# PROBLEM TO SOLVE
Begin the reply with the line containing "Definition datas f" and end it with the final line of the listing, reproducing every line between exactly and adding nothing.

# TASK INPUTS
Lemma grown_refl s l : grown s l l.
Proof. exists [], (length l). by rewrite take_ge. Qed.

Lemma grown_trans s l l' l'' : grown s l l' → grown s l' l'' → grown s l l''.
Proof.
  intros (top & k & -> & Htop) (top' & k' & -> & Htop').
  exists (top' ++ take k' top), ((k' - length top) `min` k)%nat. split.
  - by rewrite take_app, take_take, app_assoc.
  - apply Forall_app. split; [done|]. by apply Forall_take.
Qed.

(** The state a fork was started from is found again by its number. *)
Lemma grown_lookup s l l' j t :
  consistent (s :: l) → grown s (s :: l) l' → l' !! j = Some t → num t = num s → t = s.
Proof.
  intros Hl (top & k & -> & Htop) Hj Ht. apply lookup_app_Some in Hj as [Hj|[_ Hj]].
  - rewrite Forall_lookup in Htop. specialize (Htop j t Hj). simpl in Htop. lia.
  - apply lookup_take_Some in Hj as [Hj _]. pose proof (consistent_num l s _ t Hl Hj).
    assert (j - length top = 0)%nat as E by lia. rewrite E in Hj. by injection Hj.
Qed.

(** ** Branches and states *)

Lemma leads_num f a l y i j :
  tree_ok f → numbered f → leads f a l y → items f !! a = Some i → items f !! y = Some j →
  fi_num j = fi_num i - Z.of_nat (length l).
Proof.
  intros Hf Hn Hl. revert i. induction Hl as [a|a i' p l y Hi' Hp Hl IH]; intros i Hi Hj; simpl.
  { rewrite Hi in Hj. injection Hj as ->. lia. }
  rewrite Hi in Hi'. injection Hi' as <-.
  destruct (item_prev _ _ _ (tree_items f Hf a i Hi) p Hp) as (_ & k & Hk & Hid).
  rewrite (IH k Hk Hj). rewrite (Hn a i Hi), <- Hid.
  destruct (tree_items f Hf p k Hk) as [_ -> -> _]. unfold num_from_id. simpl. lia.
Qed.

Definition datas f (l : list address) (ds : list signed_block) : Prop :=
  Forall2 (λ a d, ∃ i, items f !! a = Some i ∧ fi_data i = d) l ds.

# SOLUTION TO THIS EXERCISE
Definition datas f (l : list address) (ds : list signed_block) : Prop :=
  Forall2 (λ a d, ∃ i, items f !! a = Some i ∧ fi_data i = d) l ds.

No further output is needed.